Figure 9 shows the prediction results by plotting the actual speeds and predicted speeds for all test instances. We see that prediction is mostly consistent, that is, random fluctuations in prediction are minor. There are fluctuations as a group of neighboring instances which means that there is inaccuracy in the control and measurement of the speed. As we mentioned earlier, speed control and measurement is done using the cruise control of the vehicle. This is a device which tries to keep the speed fixed at a determined value.

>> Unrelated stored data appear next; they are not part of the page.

(** * Verification of the radfu host tool (Renesas RA boot-mode flasher)

    Shallow embedding of the frame codec (src/rapacker.c), the boundary
    computations and chunked read/verify loops (src/radfu.c), the DLM
    transition request (src/radfu.c, with its command-line argument in
    src/main.c) and the baud-rate selection
    (src/raconnect.c).  Bytes and machine integers are [Z]; the C
    wrap-around of [uint8_t], [uint16_t] and [uint32_t] is written out
    with [u8], [u16] and [u32]. *)

From Stdlib Require Import ZArith List Lia Bool Sorted.
From Stdlib Require Ascii String.
Import ListNotations.
Open Scope Z_scope.

(** ** Machine integers *)

Definition u8 (x : Z) : Z := x mod 256.
Definition u16 (x : Z) : Z := x mod 65536.
Definition u32 (x : Z) : Z := x mod 4294967296.

Definition is_byte (b : Z) : Prop := 0 <= b < 256.

(** C errno values used by the codec. *)
Inductive errno := EINVAL | ENOBUFS | EPROTO | EIO | EBADMSG.

Definition errno_eqb (a b : errno) : bool :=
  match a, b with
  | EINVAL, EINVAL | ENOBUFS, ENOBUFS | EPROTO, EPROTO
  | EIO, EIO | EBADMSG, EBADMSG => true
  | _, _ => false
  end.

(** ** Frame codec: src/rapacker.c *)
Module Packer.

Definition MAX_DATA_LEN : Z := 1024.
Definition SOD_CMD : Z := 1.
Definition SOD_ACK : Z := 129.
Definition ETX : Z := 3.
Definition STATUS_ERR : Z := 128.

(** [for (i = 0; i < len; i++) sum += data[i];] on a [uint32_t] *)
Fixpoint sum_data (sum : Z) (data : list Z) : Z :=
  match data with
  | [] => sum
  | d :: ds => sum_data (u32 (sum + d)) ds
  end.

Definition hi_byte (x : Z) : Z := Z.land (Z.shiftr x 8) 255.
Definition lo_byte (x : Z) : Z := Z.land x 255.

(** [ra_calc_sum] *)
Definition ra_calc_sum (cmd : Z) (data : list Z) : Z :=
  let pkt_len := u16 (Z.of_nat (length data) + 1) in
  let lnh := hi_byte pkt_len in
  let lnl := lo_byte pkt_len in
  let sum := sum_data (lnh + lnl + cmd) data in
  Z.land (u32 (Z.lnot (u32 (sum - 1)))) 255.

(** Outcome of [ra_pack_pkt]: the returned length together with the
    bytes written to [buf[0 .. pkt_len-1]], or [-1] with [errno]. *)
Inductive pack_result :=
| PackOk (pkt_len : Z) (frame : list Z)
| PackErr (e : errno).

(** [ra_pack_pkt(buf, buflen, cmd, data, len, ack)] with [len = length data]. *)
Definition ra_pack_pkt (buflen cmd : Z) (data : list Z) (ack : bool) : pack_result :=
  let len := Z.of_nat (length data) in
  if MAX_DATA_LEN <? len then PackErr EINVAL
  else
    let pkt_len := len + 6 in
    if buflen <? pkt_len then PackErr ENOBUFS
    else
      let data_len := u16 (len + 1) in
      let lnh := hi_byte data_len in
      let lnl := lo_byte data_len in
      let sum := ra_calc_sum cmd data in
      PackOk pkt_len
        ([if ack then SOD_ACK else SOD_CMD; lnh; lnl; cmd] ++ data ++ [sum; ETX]).

(** Return value of [ra_unpack_pkt]: [dlen] or [-1] with [errno]. *)
Inductive ret :=
| RetOk (dlen : Z)
| RetErr (e : errno).

(** Final state of the call: return value and the out-parameters
    [data], [*data_len] and [*cmd] ([None] when not written; the
    caller's pointers are non-NULL). *)
Record unpack_out := mk_unpack_out {
  u_ret : ret;
  u_data : option (list Z);
  u_data_len : option Z;
  u_cmd : option Z
}.

Definition byte_at (buf : list Z) (i : Z) : Z := nth (Z.to_nat i) buf 0.
Definition slice (buf : list Z) (off n : Z) : list Z :=
  firstn (Z.to_nat n) (skipn (Z.to_nat off) buf).

Definition unpack_fail (e : errno) : unpack_out := mk_unpack_out (RetErr e) None None None.
(** C8. When the offline handler answers a command with a value that is
    neither OFFLINE_ACK nor TRIGGER_RUN, the loop buffers a failure ack for
    that message whose text names the message and the handler's output, goes
    on with the rest of the batch (same pending run flag, nothing enqueued),
    keeps that ack to the end of the loop, and leaves the health of the
    instance as it was.  Sent alone to a healthy STOPPED thread whose [out]
    accepts the ack, such a command makes [send_all] return ok and true with
    exactly that failure ack added to [out], [in] untouched, the thread still
    STOPPED and as healthy as before.  Anywhere in a batch sent to a healthy
    STOPPED thread whose queues accept, the failure ack is delivered on [out]
    between the acks of the messages before it and the acks of the messages
    after it, and the messages after it are classified as usual. *)
Theorem invalid_offline_outcome_is_acked_as_failure
    (it : Message) (command : CommandPayload) (rest : list Message)
    acks (should_run : bool) t (v : OfflineCommandOutcome) (st : ThreadStarter) :
  as_command it = Some command ->
  handle_offline_command command (starter t) = (Ok v, st) ->
  v <> OFFLINE_ACK ->
  v <> TRIGGER_RUN ->
  let failure :=
    ack it false ("Message " +++ show_message it
                  +++ " returned invalid offline outcome " +++ show_outcome (Ok v)) in
  classify (it :: rest) acks should_run t =
    classify rest (acks ++ [failure]) should_run (set_starter st t) /\
  health (snd (classify (it :: rest) acks should_run t)) = health t /\
  (forall acks' should_run' t',
     classify (it :: rest) acks should_run t = (Ok (acks', should_run'), t') ->
     In failure acks') /\
  (is_healthy t = true -> state t = STOPPED -> queue_error (out t) = None ->
   fst (send_all [it] t) = Ok true /\
   items (out (snd (send_all [it] t))) = items (out t) ++ [failure] /\
   in_ (snd (send_all [it] t)) = in_ t /\
   state (snd (send_all [it] t)) = STOPPED /\
   health (snd (send_all [it] t)) = health t) /\
  (forall (before : list Message) (t0 : Thread C),
     is_healthy t0 = true -> state t0 = STOPPED ->
     queue_error (in_ t0) = None -> queue_error (out t0) = None ->
     snd (verdicts before (starter t0)) = starter t ->
     items (out (snd (send_all (before ++ it :: rest) t0))) =
       items (out t0) ++ acks_of (fst (verdicts before (starter t0)))
                      ++ failure :: acks_of (fst (verdicts rest st)) /\
     items (in_ (snd (send_all (before ++ it :: rest) t0))) =
       items (in_ t0) ++ triggered_of (fst (verdicts before (starter t0)))
                      ++ triggered_of (fst (verdicts rest st))).
Proof.
  intros Hc Hr Hv0 Hv1 failure.
  assert (E : classify (it :: rest) acks should_run t =
              classify rest (acks ++ [failure]) should_run (set_starter st t)).
  { simpl. rewrite Hc, Hr.
    destruct (Z.eqb_spec v OFFLINE_ACK) as [|_]; [contradiction|].
    destruct (Z.eqb_spec v TRIGGER_RUN) as [|_]; [contradiction|].
    reflexivity. }
  split; [exact E|]. split; [apply classify_health|]. split; [|split].
  - intros acks' should_run' t' H. rewrite E in H.
    apply classify_keeps_acks in H. destruct H as [more ->].
    rewrite <- app_assoc. apply in_or_app. right. now left.
  - intros Hh Hs Ho. rewrite send_all_on_stopped by assumption.
    unfold send_all_stopped. simpl classify. rewrite Hc, Hr.
    destruct (Z.eqb_spec v OFFLINE_ACK) as [|_]; [contradiction|].
    destruct (Z.eqb_spec v TRIGGER_RUN) as [|_]; [contradiction|].
    simpl. unfold out_enqueue_all, Queue_enqueue_all. simpl. rewrite Ho. simpl. auto.
  - intros before t0 Hh0 Hs0 Hi0 Ho0 Hst.
    rewrite send_all_on_stopped by assumption.
    destruct (send_all_stopped_contents (before ++ it :: rest) t0 Hi0 Ho0) as (A1 & A2 & _).
    destruct (verdicts_app before (it :: rest) (starter t0)) as [Hv _].
    rewrite A1, A2, Hv, Hst, verdicts_cons.
    rewrite (verdict_invalid it command (starter t) st v Hc Hr Hv0 Hv1).
    cbn [fst snd]. rewrite acks_of_app, triggered_of_app. simpl. auto.
Qed.
(** What the scan returns has no [cc] line.  [prev] is the character before
    the position in the text read, [out_prev] the one before the text
    written; they differ only behind a removed line. *)
Lemma cc_free_sub_go (n : nat) (prev out_prev : option ascii) (s : string) :
  (String.length s < n)%nat ->
  (at_bol out_prev = true -> at_bol prev = true \/ cc_head s = false) ->
  cc_free out_prev (sub_go RE_PR_CC_LINE "" n prev s).
Proof.
  revert prev out_prev s. induction n as [|n IH]; intros prev out_prev s Hn Hsync; [lia|].
  cbn [sub_go]. rewrite match_cc_line.
  destruct (at_bol prev && cc_head s) eqn:Ematch.
  - apply andb_true_iff in Ematch as [Hbol Hhead].
    pose proof (cc_head_shrinks prev s Hhead) as Hshrink.
    pose proof (cc_end_eol prev s) as Heol.
    destruct (cc_end prev s) as [prev' rest]. cbn [snd] in *.
    rewrite (proj2 (Nat.ltb_lt _ _) Hshrink). rewrite str_app_nil.
    apply IH; [lia|]. intros _. right. apply at_eol_no_head. exact Heol.
  - destruct s as [|c s'].
    + split; [|exact I]. apply andb_false_r.
    + cbn [cc_free]. split.
      * destruct (at_bol out_prev) eqn:Eout; [|reflexivity]. cbn [andb].
        rewrite <- cc_head_first_line. cbn [first_line].
        destruct (not_nl c) eqn:Ec; [|reflexivity].
        rewrite first_line_sub_go by (rewrite at_bol_Some, Ec; reflexivity).
        assert (Hhead : cc_head (String c s') = false).
        { destruct (Hsync eq_refl) as [Hbol|Hhead]; [|exact Hhead].
          rewrite Hbol in Ematch. exact Ematch. }
        rewrite <- Hhead, <- (cc_head_first_line (String c s')). cbn [first_line].
        rewrite Ec. reflexivity.
      * apply IH; [simpl in Hn; lia|]. intros H. left. exact H.
Qed.

(** Removing the [cc] lines once more changes nothing. *)
Lemma re_sub_cc_idempotent (s : string) :
  re_sub RE_PR_CC_LINE "" (re_sub RE_PR_CC_LINE "" s) = re_sub RE_PR_CC_LINE "" s.
Proof.
  unfold re_sub at 1. apply sub_go_cc_free.
  apply cc_free_sub_go; [lia|]. intros _. left. reflexivity.
Qed.

(** C9, as claimed, fails: with the ghstack block filtered, stripping the
    body a second time removes a block the first pass put together. *)
Lemma msg_body_idempotent_counterexample :
  ~ (forall (filter_ghstack : bool) (body : string),
       msg_body filter_ghstack (msg_body filter_ghstack body)
       = msg_body filter_ghstack body).
Proof.
  intros H. specialize (H true sample_ghstack_body).
  vm_compute in H. discriminate H.
Qed.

But as with all control systems, it can control with a certain uncertainty. The road slope variation causes vehicle speed to follow a variable pattern. This shows that if measurement and control could be done more precisely, the method would perform better. Under these conditions, the results indicate that our method is able to predict the speed of the vehicle with 1.11 km/h average absolute error and its corresponding 2.11% relative error with ±0.453 s time sensitivity by sound emission analysis using an on-board microphone. These results are in the speed range between 30 and 80 km/h and they are under steady-state conditions. Testing with other vehicles, at other speed ranges and under dynamic conditions, the method can be extended for the design of a new kind of speed sensor. Speed measurement and control must be done more precisely in these tests. Time sensitivity may also be improved by reducing the window size. The algorithm can be optimized along with the use of a faster CPU. These are to be performed in a future study in order to generalize the method to the design of a new kind of vehicle speed sensor.

Actual speeds (blue) and predicted speeds (red) for all test instances.
Conclusion
An approach for predicting vehicle speed by sound emission analysis using an on-board microphone is presented. WPD is used as the analysis tool and is explored for different wavelet base functions at various depths. Daubechies db8 mother wavelet is found to give the best result at depth 6. Features of Log Energy Entropy, Norm Entropy, and Energy are explored and Norm Entropy is found to give the best accuracy with p = 1.1. Using the final nodes of the WPD than using all nodes gives better prediction accuracy. Analysis of the variation of Norm Entropy among final nodes shows us that the first 16 nodes, which are the lower frequency nodes, show distinction under varying speed, therefore only these contribute to prediction and we only keep these nodes in the remaining part of the analysis. Fine-tuning of the parameters is finalized by pruning the MLP until two hidden layers of 10 and 5 neurons which gives the best accuracy. The aforementioned search in the parameter spaces serves as an optimization and contributes to the success of our method. Under the limitations of controlling the vehicle speed with the cruise control of the vehicle, an average prediction rate of 97.89% is achieved with 1.11 km/h mean absolute error and 2.11% relative error. This is in the speed range between 30 and 80 km/h and under steady-state condition. The plot of the actual and predicted speeds shows us that predicted speeds sometimes fluctuate consistently as a group in a neighborhood, which shows that there is uncertainty in controlling and measurement of the speed of the vehicle with cruise control because of varying road slopes. In a future study with better control and measurement of the vehicle speed and doing tests with other vehicles, at other speed ranges and under dynamic conditions, the proposed method can be generalized for use in the development of a new kind of speed sensor. Time sensitivity is ±0.453 s and can be improved using other window widths. The algorithms can be optimized along with the use of a faster CPU. Overall, current results present us with a promising candidate for the development of a new kind of vehicle speed sensor by sound signal analysis using an on-board microphone.
Footnotes
Declaration of conflicting interests
The author(s) declared no potential conflicts of interest with respect to the research, authorship, and/or publication of this article.
Funding
The author(s) received no financial support for the research, authorship, and/or publication of this article.